Alchemy, the precursor of Chemistry, is famous for its obsession with turning other metals into gold. It is a good case to begin our re-examination of scientific theories as it has many metaphorical parallels in our society even today. Aristotle, father of empirical science, thought that all matter was alike. As per his concept, a cabbage and a brick had the same inner substance and any difference in form was due to an inspirational spirit. So after controlling the spirit in matter, lead could be turned into gold. Early alchemists had divided all matter into four classical elements: earth, fire, water and air. They thought that the spirit of all of them was same. This search for finding a way to control the spirit was termed the Magnum Opus by alchemists. When someone is under the spell of greed led beliefs, this simple fact is not comprehended that if lead could be turned so easily into gold then the gold would become cheaper than lead. But in medieval Europe, charlatan alchemists took full advantage of gullible simpletons by ripping them off with the help of a few tricks presented as miracles.
Just as not all religious leaders use beliefs of followers in a deceitful way, and are rather inspired by believing genuinely in the truthfulness of the faith system, not all alchemists wanted to fleece the unwary victims. Some very bright minds of those times joined the quest for the key to all matter and, unwittingly, they also made some remarkable discoveries. For instance, the 16th century alchemist Paracelsus was the first to identify and name zinc.

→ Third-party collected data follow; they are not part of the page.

Lemma fs_wf_insert m p n :
  fs_wf m → mode_ok n →
  (p = [] → is_dir n = true) →
  (p ≠ [] → ∃ st, m !! parent p = Some (FDir st)) →
  (∀ x, m !! p = Some x → is_dir x = true → is_dir n = true) →
  fs_wf (<[p := n]> m).
Proof.
  intros ([st0 Hroot]&Htree&Hmodes) Hn Hroot' Hpar Hdir. split_and!.
  - destruct (decide (p = [])) as [->|Hp].
    + rewrite lookup_insert_eq. destruct n; [eauto|by specialize (Hroot' eq_refl)..].
    + rewrite lookup_insert_ne by congruence. eauto.
  - intros q x Hq Hqne. destruct (decide (p = q)) as [<-|Hpq].
    + destruct (Hpar Hqne) as [st Hst]. exists st. rewrite lookup_insert_ne; [done|].
      intros Heq. apply (parent_ne p Hqne). done.
    + rewrite lookup_insert_ne in Hq by done. destruct (Htree q x Hq Hqne) as [st Hst].
      destruct (decide (p = parent q)) as [Hpp|Hpp].
      * subst p. rewrite lookup_insert_eq.
        specialize (Hdir _ Hst eq_refl). destruct n; [eauto|done..].
      * rewrite lookup_insert_ne by done. eauto.
  - intros q x Hq. destruct (decide (p = q)) as [<-|Hpq].
    + rewrite lookup_insert_eq in Hq. by injection Hq as <-.
    + rewrite lookup_insert_ne in Hq by done. eauto.
Qed.

Lemma fs_wf_delete m p :
  fs_wf m → p ≠ [] → (∀ x, m !! p = Some x → is_dir x = false) → fs_wf (delete p m).
Proof.
  intros ([st0 Hroot]&Htree&Hmodes) Hp Hnd. split_and!.
  - rewrite lookup_delete_ne by congruence. eauto.
  - intros q x Hq Hqne. rewrite lookup_delete_Some in Hq. destruct Hq as [Hpq Hq].
    destruct (Htree q x Hq Hqne) as [st Hst]. exists st.
    rewrite lookup_delete_ne; [done|]. intros ->. by specialize (Hnd _ Hst).
  - intros q x Hq. rewrite lookup_delete_Some in Hq. destruct Hq as [_ Hq]. eauto.
Qed.

Lemma fs_wf_filter_subtree m p :
  fs_wf m → p ≠ [] → fs_wf (filter (λ kv : path * fnode, ¬ p `prefix_of` kv.1) m).
Proof.
  intros ([st0 Hroot]&Htree&Hmodes) Hp. split_and!.
  - exists st0. rewrite lookup_filter_subtree, decide_False; [done|].
    intros Hpre. apply Hp. by apply prefix_nil_inv.
  - intros q x Hq Hqne. rewrite lookup_filter_subtree in Hq.
    case_decide as Hpq; [done|]. destruct (Htree q x Hq Hqne) as [st Hst]. exists st.
    rewrite lookup_filter_subtree, decide_False; [done|].
    intros Hpre. apply Hpq. etrans; [exact Hpre|apply parent_prefix].
  - intros q x Hq. rewrite lookup_filter_subtree in Hq. case_decide; [done|]. eauto.
Qed.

John Dee, consultant to Queen Elizabeth I, and Sir Isaac Newton, one of the science world’s most influential pioneers, were also devotees of alchemy. A 16th century celebrated alchemist, Dr Faustus, blew himself to smithereens while he experimented with glycerine and acids in his search for the ‘Water of Life’.

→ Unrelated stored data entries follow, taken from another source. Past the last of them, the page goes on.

(** The error reaches the caller of [prepare]: on a system root the
    process may not write to, [prepare] raises the [PermissionError] of
    [os.makedirs] and has changed nothing in the file system (it has only
    logged "preparing system root."). *)
Theorem prepare_denied `{GenHost} g sysroot s0 w :
  w_fs w !! sysroot = Some (FDir s0) → can_write w s0 = false →
  w_fs w !! (sysroot ++ ["dev"]) = None →
  ∃ w', prepare g sysroot w = (w', Err (OSError EACCES (render_path (sysroot ++ ["dev"])))) ∧
        w_fs w' = w_fs w.
Proof.
  intros H0 Hw Hn. unfold prepare.
  assert (Hd : isdir_b w sysroot = true) by (unfold isdir_b; by rewrite (resolve_dir _ _ _ H0)).
  rewrite (io_bind_ok _ _ _ _ _ (require_dir_true _ _ Hd)).
  set (wl := World (w_fs w) (w_environ w) (w_euid w) (w_egid w) (w_umask w)
                   (w_log w ++ ["preparing system root."])).
  rewrite (io_bind_ok _ _ _ _ _ (eq_refl : log_info "preparing system root." w = (wl, Ok tt))).
  assert (Hreal : os_path_realpath sysroot wl = (wl, Ok sysroot)).
  { unfold os_path_realpath. by rewrite (resolve_dir (w_fs wl) _ _ H0). }
  rewrite (io_bind_ok _ _ _ _ _ Hreal).
  assert (Hc : create_dirs sysroot wl = (wl, Err (OSError EACCES (render_path (sysroot ++ ["dev"])))))
    by (by apply (create_dirs_eacces _ s0)).
  exists wl. unfold prepare_root. by rewrite !(io_bind_err _ _ _ _ _ (io_bind_err _ _ _ _ _ Hc)).
Qed.

(** ** The clean-up of a scratch directory *)

Section CleanDir.
Context (sysroot directory : path) (st pst : stat).
Let full_path := sysroot ++ directory.

(** The state after the five calls of one iteration, when they succeed. *)
Lemma clean_dir_ok_inv w w' :
  w_fs w !! full_path = Some (FDir st) → w_fs w !! parent full_path = Some (FDir pst) →
  clean_dir sysroot directory w = (w', Ok tt) →
  full_path ≠ [] ∧
  ∃ ns, w_fs w' = <[full_path := FDir (set_mode (Z.lor S_IFDIR (st_mode st))
                                          (set_owner (st_uid st) (st_gid st) ns))]>
                  (<[full_path := FDir (set_owner (st_uid st) (st_gid st) ns)]>
                   (<[full_path := FDir ns]>
                    (filter (λ kv : path * fnode, ¬ full_path `prefix_of` kv.1) (w_fs w)))).
Proof.
  intros Hp Hpar Hrun. unfold clean_dir in Hrun. fold full_path in Hrun.
  rewrite (io_bind_ok _ _ _ _ _ (os_lstat_dir _ _ _ Hp)) in Hrun. simpl in Hrun.
  apply io_bind_inv in Hrun as [(w1&[]&Hrm&Hrun)|(?&_&[=])].
  apply shutil_rmtree_ok in Hrm as (_&Hne&_&->).
  assert (Hpar1 : w_fs (set_fs w (filter (λ kv : path * fnode, ¬ full_path `prefix_of` kv.1) (w_fs w)))
                  !! parent full_path = Some (FDir pst)).
  { rewrite set_fs_fs, lookup_filter_subtree, decide_False by (by apply not_prefix_parent). done. }
  apply io_bind_inv in Hrun as [(w2&[]&Hmk&Hrun)|(?&_&[=])].
  rewrite (os_makedirs_strict _ _ _ Hne Hpar1) in Hmk.
  apply os_mkdir_ok in Hmk as (_&_&->).
  apply io_bind_inv in Hrun as [(w3&[]&Hch&Hrun)|(?&_&[=])].
  apply (os_chown_dir_ok _ _ _ _ _ _ _ (lookup_insert_eq _ _ _)) in Hch. subst w3.
  apply (os_chmod_dir_ok _ _ _ _ _ _ (lookup_insert_eq _ _ _)) in Hrun. subst w'.
  split; [done|]. eexists. reflexivity.
Qed.

(** Restoring the captured owner and mode: after a successful iteration
    the scratch directory is back with exactly the [stat] it had (owner,
    group, permission and sticky bits), nothing is left under it, and every
    entry outside it is as before. *)
Lemma clean_dir_restores_stat w w' :
  w_fs w !! (sysroot ++ directory) = Some (FDir st) →
  w_fs w !! parent (sysroot ++ directory) = Some (FDir pst) →
  (0 ≤ st_mode st < 4096)%Z →
  clean_dir sysroot directory w = (w', Ok tt) →
  w_fs w' !! (sysroot ++ directory) = Some (FDir st) ∧
  (∀ q, (sysroot ++ directory) `prefix_of` q → q ≠ sysroot ++ directory → w_fs w' !! q = None) ∧
  (∀ q, ¬ (sysroot ++ directory) `prefix_of` q → w_fs w' !! q = w_fs w !! q).
Proof.
  fold full_path. intros Hp Hpar Hm Hrun.
  destruct (clean_dir_ok_inv _ _ Hp Hpar Hrun) as (Hne&ns&->).
  split; [|split].
  - rewrite lookup_insert_eq, set_mode_lstat_dir by done. by destruct st.
  - intros q Hq Hqne. rewrite !lookup_insert_ne by congruence.
    by rewrite lookup_filter_subtree, decide_True.
  - intros q Hq. assert (full_path ≠ q) by (intros ->; apply Hq; done).
    rewrite !lookup_insert_ne by done. by rewrite lookup_filter_subtree, decide_False.
Qed.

Along with these genuine explorers, charlatans also made brisk business. The Austrian alchemist Johann Richthausen, after duping Holy Roman Emperor Ferdinand III with a gold creation trick, made off with the proceeds he had collected. When Leopold I was also hoodwinked, Empress Maria Theresa banned all such practices throughout her realm. Those were the times of alchemy when science was driven by beliefs. Today, guided by robust knowledge of nuclear physics, a scientist named Seaborg successfully transformed several thousand atoms of lead and bismuth into gold by removing certain neutrons and protons from the sample. The cost of operations required to turn elements into gold is however many thousand times the gold extracted from mines.

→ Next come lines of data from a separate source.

(* ===== verification/Customize.v ===== *)
(** * The directive pipeline of [customize], as a small-step machine

    [ImageGenerator.customize] applies the parts of a specification one
    after the other: a log line, then [part.apply(sysroot, env=env)]; the
    first exception ends the loop and propagates.  This file states that
    contract as a relation on configurations (the parts still to run, the
    world): [pipeline_step] runs one part that returns, [pipeline_fails]
    one that raises.  [apply_parts_refines] shows that the loop of
    [Generator.apply_parts] implements exactly this machine: it returns
    after a run of steps that consumes every part, or raises the exception
    of the first failing part, in the world that part left. *)

From S2P Require Import Prelude PyStr SysFs Generator.

(** The world with lines appended to the log. *)
Definition with_log (w : world) (msgs : list string) : world :=
  World (w_fs w) (w_environ w) (w_euid w) (w_egid w) (w_umask w) (w_log w ++ msgs).

Section Pipeline.
Context (sysroot : path) (env : gmap string string).

(** The world in which a part's [apply] runs: after its log line. *)
Definition before_apply (p : nat * nat * directive) (w : world) : world := fst (log_info (applying_message p) w).

Inductive pipeline_step : list (nat * nat * directive) * world → list (nat * nat * directive) * world → Prop :=
| pipeline_apply p ps w w' :
    d_apply p.2 sysroot env (before_apply p w) = (w', Ok tt) →
    pipeline_step (p :: ps, w) (ps, w').

Inductive pipeline_fails : list (nat * nat * directive) * world → world → exn → Prop :=
| pipeline_raise p ps w w' e :
    d_apply p.2 sysroot env (before_apply p w) = (w', Err e) →
    pipeline_fails (p :: ps, w) w' e.

Lemma apply_parts_nil w : apply_parts sysroot env [] w = (w, Ok tt).
Proof. done. Qed.

Lemma apply_parts_cons p ps w :
  apply_parts sysroot env (p :: ps) w =
  match d_apply p.2 sysroot env (before_apply p w) with
  | (w1, Ok _) => apply_parts sysroot env ps w1
  | (w1, Err e) => (w1, Err e)
  end.
Proof. reflexivity. Qed.

Lemma pipeline_step_cons p ps w c :
  pipeline_step (p :: ps, w) c ↔ c.1 = ps ∧ d_apply p.2 sysroot env (before_apply p w) = (c.2, Ok tt).
Proof.
  split; [by inversion 1|]. destruct c as [ps' w']. simpl. intros [-> H]. by constructor.
Qed.

Lemma pipeline_fails_cons p ps w w' e :
  pipeline_fails (p :: ps, w) w' e ↔ d_apply p.2 sysroot env (before_apply p w) = (w', Err e).
Proof. split; [by inversion 1|]. by constructor. Qed.

Lemma pipeline_nil_stuck w c : rtc pipeline_step ([], w) c → c = ([], w).
Proof. intros H. apply rtc_inv in H as [<-|(y&Hy&_)]; [done|inversion Hy]. Qed.

Lemma pipeline_fails_nil w w' e : ¬ pipeline_fails ([], w) w' e.
Proof. inversion 1. Qed.

(** A run from a part that returns goes through the world it leaves. *)
Lemma pipeline_rtc_cons p ps w w1 c :
  d_apply p.2 sysroot env (before_apply p w) = (w1, Ok tt) →
  rtc pipeline_step (p :: ps, w) c ↔ c = (p :: ps, w) ∨ rtc pipeline_step (ps, w1) c.
Proof.
  intros E. split.
  - intros H. apply rtc_inv in H as [<-|([ps' w']&Hy&Hr)]; [by left|right].
    apply pipeline_step_cons in Hy as [Hps Hy]. simpl in *. subst. congruence.
  - intros [->|H]; [done|]. eapply rtc_l; [|exact H]. by constructor.
Qed.

(** refinement. The loop of [customize] implements the pipeline: it
    returns exactly when a run of steps consumes every part, ending in the
    world it returns, and raises [e] exactly when a run of steps reaches a
    part whose [apply] raises [e], in the world that part left.  Parts after
    the failing one never run. *)
Lemma apply_parts_pipeline parts w w' r :
  apply_parts sysroot env parts w = (w', r) ↔
  (r = Ok tt ∧ rtc pipeline_step (parts, w) ([], w')) ∨
  (∃ e c, r = Err e ∧ rtc pipeline_step (parts, w) c ∧ pipeline_fails c w' e).
Proof.
  revert w. induction parts as [|p ps IH]; intros w.
  - rewrite apply_parts_nil. split.
    + intros [= <- <-]. by left.
    + intros [[-> Hr]|(e&c&->&Hr&Hf)]; apply pipeline_nil_stuck in Hr; [by simplify_eq|].
      subst c. by apply pipeline_fails_nil in Hf.
  - rewrite apply_parts_cons. destruct (d_apply _ _ _ _) as [w1 [[]|e]] eqn:E.
    + rewrite IH. setoid_rewrite (pipeline_rtc_cons _ _ _ _ _ E). split.
      * intros [[-> Hr]|(e&c&->&Hr&Hf)]; [by left; eauto|right; eauto 10].
      * intros [[-> [Hr|Hr]]|(e&c&->&[->|Hr]&Hf)]; [done|by left|..|right; eauto].
        apply pipeline_fails_cons in Hf. congruence.
    + split.
      * intros [= <- <-]. right. exists e, (p :: ps, w). split_and!; [done..|by constructor].
      * intros [[-> Hr]|(e'&c&->&Hr&Hf)].
        -- apply rtc_inv in Hr as [Hr|(y&Hy&_)]; [done|].
           destruct y. apply pipeline_step_cons in Hy as [_ Hy]. congruence.
        -- apply rtc_inv in Hr as [<-|(y&Hy&_)].
           ++ apply pipeline_fails_cons in Hf. congruence.
           ++ destruct y. apply pipeline_step_cons in Hy as [_ Hy]. congruence.
Qed.

(** C5: refinement. The loop of [customize] implements the pipeline: it
    returns exactly when a run of steps consumes every part, ending in the
    world it returns, and raises [e] exactly when a run of steps reaches a
    part whose [apply] raises [e], in the world that part left.  Parts after
    the failing one never run. *)
Theorem apply_parts_refines parts w w' r :
  apply_parts sysroot env parts w = (w', r) ↔
  (r = Ok tt ∧ rtc pipeline_step (parts, w) ([], w')) ∨
  (∃ e c, r = Err e ∧ rtc pipeline_step (parts, w) c ∧ pipeline_fails c w' e).
Proof. apply apply_parts_pipeline. Qed.

(** A step consumes a part: no run of the pipeline is infinite. *)
Lemma pipeline_sn (parts : list (nat * nat * directive)) (w : world) : sn (pipeline_step) (parts, w).
Proof.
  remember (length parts) as n eqn:Hn. revert parts w Hn.
  induction n as [|n IH]; intros parts w Hn; constructor; intros [ps' w'] Hs;
    inversion Hs; subst; simpl in Hn; [done|]. apply IH. lia.
Qed.

(** A configuration from which a part raises has no step. *)
Lemma pipeline_fails_nf c w' e : pipeline_fails c w' e → nf (pipeline_step) c.
Proof. inversion 1 as [p ps w w1 e1 E]. intros [c' Hs]. inversion Hs. congruence. Qed.

Lemma pipeline_nil_nf w : nf (pipeline_step) ([], w).
Proof. intros [c Hs]. inversion Hs. Qed.

(** liveness. Every run of [customize]'s loop terminates
    ([sn]: no infinite sequence of steps), and from any parts and world the
    pipeline reaches a configuration with no step left that is either
    final (every part applied) or stuck on a part that raises; [apply_parts]
    returns exactly the world and result of that configuration. *)
Theorem pipeline_terminates parts w :
  sn (pipeline_step) (parts, w) ∧
  ∃ c, rtc (pipeline_step) (parts, w) c ∧ nf (pipeline_step) c ∧
       ((c.1 = [] ∧ apply_parts sysroot env parts w = (c.2, Ok tt)) ∨
        (∃ w' e, pipeline_fails c w' e ∧ apply_parts sysroot env parts w = (w', Err e))).
Proof.
  split; [apply pipeline_sn|]. revert w. induction parts as [|p ps IH]; intros w.
  - exists ([], w). split_and!; [done|apply pipeline_nil_nf|by left].
  - rewrite apply_parts_cons. destruct (d_apply _ _ _ _) as [w1 [[]|e]] eqn:E.
    + destruct (IH w1) as (c&Hr&Hnf&Hend). exists c. split_and!; [|done|done].
      eapply rtc_l; [by constructor|exact Hr].
    + assert (Hf : pipeline_fails (p :: ps, w) w1 e) by by constructor.
      exists (p :: ps, w). split_and!; [done|by eapply pipeline_fails_nf|right; eauto].
Qed.

End Pipeline.

(** ** [customize] *)

Section CustomizeRefines.
Context `{GenHost}.

Lemma require_dir_ok sysroot w q st :
  resolve (w_fs w) sysroot = Ok (q, FDir st) → require_dir sysroot w = (w, Ok tt).
Proof. intros E. unfold require_dir, mbind, io_bind, os_path_isdir, isdir_b. by rewrite E. Qed.

Lemma log_info_with_log msg w : log_info msg w = (with_log w [msg], Ok tt).
Proof. done. Qed.

Lemma with_log_app w l1 l2 : with_log (with_log w l1) l2 = with_log w (l1 ++ l2).
Proof. unfold with_log. simpl. by rewrite app_assoc. Qed.

(** The three log lines [customize] writes before it loads. *)
Definition customize_banner (specfile : string) : list string :=
  ["================"; "loading specfile " +:+ specfile; "================"].

(** On a directory, [customize] logs its banner, then loads the parts and
    runs them on the resolved root with the scoped environment. *)
Lemma customize_after_banner g sysroot specfile w q st :
  resolve (w_fs w) sysroot = Ok (q, FDir st) →
  customize g sysroot specfile w =
  (parts ← load_parts specfile; env ← prepare_environment g q; apply_parts q env parts)
    (with_log w (customize_banner specfile)).
Proof.
  intros Hdir. unfold customize.
  rewrite (io_bind_ok _ _ _ _ _ (require_dir_ok _ _ _ _ Hdir)).
  rewrite (io_bind_ok _ _ _ _ _ (log_info_with_log _ _)).
  rewrite (io_bind_ok _ _ _ _ _ (log_info_with_log _ _)), with_log_app.
  rewrite (io_bind_ok _ _ _ _ _ (log_info_with_log _ _)), with_log_app.
  unfold mbind at 1, io_bind at 1, os_path_realpath. cbn [w_fs with_log]. by rewrite Hdir.
Qed.

(** C4: refinement of the whole method. On an existing directory whose
    specification loads, [customize] logs its banner, resolves the system
    root, and then behaves as the pipeline over the loaded parts, run on the
    resolved root with the scoped environment: the allowed variables of the
    environment, overridden by the generator's identity. *)
Theorem customize_refines g sysroot specfile w q st w2 parts w' r :
  resolve (w_fs w) sysroot = Ok (q, FDir st) →
  load_parts specfile (with_log w (customize_banner specfile)) = (w2, Ok parts) →
  customize g sysroot specfile w = (w', r) ↔
  let env := inject_identity g q (copy_allowed (w_environ w2)) in
  (r = Ok tt ∧ rtc (pipeline_step q env) (parts, w2) ([], w')) ∨
  (∃ e c, r = Err e ∧ rtc (pipeline_step q env) (parts, w2) c ∧ pipeline_fails q env c w' e).
Proof.
  intros Hdir Hload. rewrite (customize_after_banner _ _ _ _ _ _ Hdir).
  rewrite (io_bind_ok _ _ _ _ _ Hload).
  unfold mbind at 1, io_bind at 1, prepare_environment.
  apply apply_parts_pipeline.
Qed.

End CustomizeRefines.

(** ** Witnesses *)


Definition customized_world : world :=
  fst (@customize sample_gen_host stable_aarch64 sample_root "image.spec" sample_world).

Lemma customize_refines_witness :
  resolve (w_fs sample_world) sample_root = Ok (sample_root, FDir (Stat 493 0 0)) ∧
  @load_parts sample_gen_host "image.spec" (with_log sample_world (customize_banner "image.spec")) =
    (with_log sample_world (customize_banner "image.spec"), Ok []) ∧
  let env := inject_identity stable_aarch64 sample_root
               (copy_allowed (w_environ (with_log sample_world (customize_banner "image.spec")))) in
  (Ok tt = @Ok unit tt ∧
   rtc (pipeline_step sample_root env) ([], with_log sample_world (customize_banner "image.spec"))
       ([], customized_world)) ∨
  (∃ e c, Ok tt = Err e ∧
   rtc (pipeline_step sample_root env) ([], with_log sample_world (customize_banner "image.spec")) c ∧
   pipeline_fails sample_root env c customized_world e).
Proof.
  assert (H1 : resolve (w_fs sample_world) sample_root = Ok (sample_root, FDir (Stat 493 0 0)))
    by (vm_compute; reflexivity).
  assert (H2 : @load_parts sample_gen_host "image.spec" (with_log sample_world (customize_banner "image.spec")) =
               (with_log sample_world (customize_banner "image.spec"), Ok [])) by reflexivity.
  split; [exact H1|]. split; [exact H2|].
  apply (proj1 (@customize_refines sample_gen_host stable_aarch64 sample_root "image.spec"
                  sample_world _ _ _ _ _ _ H1 H2)).
  vm_compute; reflexivity.
Defined.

Alchemy reigned supreme a few centuries ago. But beliefs in weird pseudoscience are rampant even in modern times. For instance, in the late 20th century, Serge Voronoff, a Russian born French surgeon, experimented with slowing down the ageing process. Starting with injections of extracts from ground-up dog and guinea pig testicles he published many papers, projecting his research as the way forward in the fight against everything from flagging desire to schizophrenia. Somehow, both media and the European and American medical profession did not question his claims, allowing him to popularise his name and methods. In the early 1920, Voronoff began transplanting the testes of executed criminals into the gullible rich. To cope with increasing demand he began grafting thin slices of the glands of monkey testicles into the scrotums of the rich and famous. Soon Voronoff earned fame in the medical profession, attracting many heads of state, including Kemal Ataturk. He also generated huge income from teaching other doctors and surgeons to expand the ludicrous medical practice across the rest of Europe and America. Such is the power of beliefs that in 1923 more than 700 high-status delegates of the International Congress of Surgeons hailed Voronoff as the father of rejuvenation. By 1930, Voronoff had packed monkey genitals into the scrotums of over 500 wealthy patients in France alone. Preying on the desperation of victims, Voronoff diversified into the female market, by transplanting monkey ovaries into women who feared the onset of age. Men and women both looked upon Voronoff as a saint who could do miraculous treatments. But in the world of science, deceit cannot live long, if evidences to the contrary begin appearing. The euphoria gradually began giving way to rising concerns. Not only that Voronoff’s female patients failed to experience any discernible change in their natural ageing, many of the men Voronoff had treated in the early 1920s began to die in large numbers. By early 1930s, more reliable testing methods exposed hollowness of Voronoff’s methods and he retired himself from the medical profession.